Oncogenic stat3 and shp2 activation in ros1fusion driven infant-type hemispheric gliomas

Abstract Genomic analyzes identified a subgroup of gliomas – infant-type hemispheric gliomas – that are driven by oncogenic fusions of, amongst others, ROS1 receptor tyrosine kinase with a variety of fusion partners. These fusions result in ligand independent constitutively active oncogenic kinases. In the present study we aim to identify the, yet poorly characterized, alterations in cellular signaling driven by ROS1 fusions leading to tumor formation to enhance our understanding of IHG formation and to identify complementary targets for therapy. To answer these questions, we deploy a combination of biochemical characterization of cellular models as well as in vivo experiments and transcriptomic and phosphoproteomic analyzes.

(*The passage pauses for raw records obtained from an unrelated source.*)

(* ===== verification/ChainProps.v ===== *)
(** * ChainProps: the chain and its head

    The abstract chain is a tree of blocks with a head.  Inserting a block extends the
    tree and may move the head; every other operation leaves both alone.  Through all of
    them the databases and the caches answer what the tree says, numbers name the
    ancestors of the head, and the index of blooms has the bits of these. *)

From stdpp Require Import base list numbers option gmap.
From Stdlib Require Import ZArith Lia.
From S2P Require Import Prelude Bytes Rlp RlpStream RlpFields Keccak OverlayDB Crypto Transaction BlockHeader Seal Receipt BlockChain ChainStore.
From S2P Require Import ChainTree ChainBlooms ChainIndex.
Import CommonData RLP RLPStream RlpFields Keccak.

#[local] Opaque sha3.

Module ChainProps.
Import Bloom LogEntry Receipt BlockDetails BlockChain ChainStore ChainTree ChainBlooms ChainIndex.
Import BlockHeader (BlockHeader, m_parentHash, m_number, m_gasUsed, m_logBloom, m_author, m_difficulty, m_hash, make_header, extractHeader,
  HeaderData, BlockData, WithSeal).

(** ** Extending the tree *)

Definition addc (h : bytes) (n : node) : node :=
  {| n_bytes := n_bytes n; n_header := n_header n; n_td := n_td n; n_children := n_children n ++ [h] |}.
Definition with_child (h p : bytes) (T : tree) : tree := alter (addc h) p T.
(** The new block [h], with the header and the bytes of [vb]. *)
Definition fresh_node (vb : VerifiedBlockRef) (td : Z) : node :=
  {| n_bytes := vb_block vb; n_header := vb_info vb; n_td := td; n_children := [] |}.
Definition extend (T : tree) (vb : VerifiedBlockRef) (td : Z) : tree :=
  let h := m_hash (vb_info vb) in
  <[h := fresh_node vb td]> (with_child h (m_parentHash (vb_info vb)) T).

Section Chain.
Context {L : Type} `{LevelDB L, !LevelDBLaws L} {C : Crypto.Secp256k1}.
Variables (params : ChainParams) (G : Genesis).
Abbreviation BC := (BlockChain (L := L)).
Abbreviation BM A := (M BC bc_exn A).
Implicit Types b : BC.

(** ** The chain *)

(** The block that has the number [k]: the ancestor of the head. *)
Definition canon (T : tree) b (k : Z) : bytes := up T (Z.to_nat (m_lastBlockNumber b - k)) (m_lastBlockHash b).

(** The numbers that may be asked for while they are above the head's: what is cached for
    them may be a block that was left. *)
Variable A : Z -> Prop.

Record chain_ok (T : tree) b : Prop := {
  c_tree : tree_ok params G T;
  c_store : store_ok G T T b;
  c_head : exists n, T !! m_lastBlockHash b = Some n /\ m_lastBlockNumber b = m_number (n_header n) /\
    forall x m, T !! x = Some m -> n_td m <= n_td n;
  c_best : Get (m_extrasDB b) best = m_lastBlockHash b \/ Get (m_extrasDB b) best = [] /\ m_lastBlockHash b = m_genesisHash G;
  c_numbers : forall k, 1 <= k <= m_lastBlockNumber b -> Get (m_extrasDB b) (toSlice_n k ExtraBlockHash) = encode (Str (canon T b k));
  c_mnumbers : forall k x, m_blockHashes b !! k = Some x -> A k \/ 1 <= k <= m_lastBlockNumber b /\ x = canon T b k;
  c_wf : blooms_wf b;
  c_cover : forall k n, 1 <= k <= m_lastBlockNumber b -> T !! canon T b k = Some n ->
    cover (seen b) k (indexed (n_header n)) /\ cover (stored b) k (indexed (n_header n));
  c_usage : usage_ok (m_cacheUsage b)
}.

(** A block that the tree can be extended with: new, with a known parent, and with
    records that fit. *)
Record insertable (T : tree) (vb : VerifiedBlockRef) (receipts : bytes) (td : Z) : Prop := {
  i_new : T !! m_hash (vb_info vb) = None;
  i_parent : exists pn, T !! m_parentHash (vb_info vb) = Some pn /\ m_number (vb_info vb) = m_number (n_header pn) + 1 /\
    td = n_td pn + m_difficulty (vb_info vb) /\ details_ok (details_of (addc (m_hash (vb_info vb)) pn));
  i_node : node_ok (m_hash (vb_info vb)) (fresh_node vb td);
  i_receipts : exists rs s, read_receipts receipts = Ok rs /\ blooms_rlp (map m_bloom rs) = Ok s
}.

Section Extending.
Variables (T : tree) (h p : bytes) (pn : node).
Hypothesis HT : tree_ok params G T.
Hypothesis Hp : T !! p = Some pn.
Hypothesis Hfits : details_ok (details_of (addc h pn)).

Lemma with_child_lookup x : with_child h p T !! x = if decide (x = p) then Some (addc h pn) else T !! x.
Proof. unfold with_child. destruct (decide (x = p)) as [->|Hx]; [by rewrite lookup_alter_eq, Hp|by rewrite lookup_alter_ne]. Qed.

Expression of different ROS1-fusions results in robust tumor formation in two different mouse models, proving their tumorigenic potential. The impact of the fusion partner, which dictates subcellular localization, as shown by immunofluorescence microscopy, on differences in tumor formation has not yet been established. Transcriptomic and phosphoproteomic analyses of ROS1-fusion cellular models revealed diverging effects of the fusions on transcriptomic and proteomic alterations. A common denominator, however, is a significant hyper-phosphorylation of the tyrosine phosphatase SHP2, which we established to be a direct substrate of ROS1. ROS1 fusions, irrespective of the fusion partner, drive non-canonical STAT3 signaling, indicated by direct phosphorylation of STAT3 by ROS1 and upregulation of STAT3 target genes. Characterizing the main signaling pathways using immunoblots did not detect alterations in the PI3K/AKT/mTOR or MAPK pathways. STAT3 signaling is a well characterized pathway for promoting pro-survival, proliferation and stemness cues in development and cancer, making it a paramount candidate for ROS1 driven tumorigenesis as well as an excellent target for targeted therapies.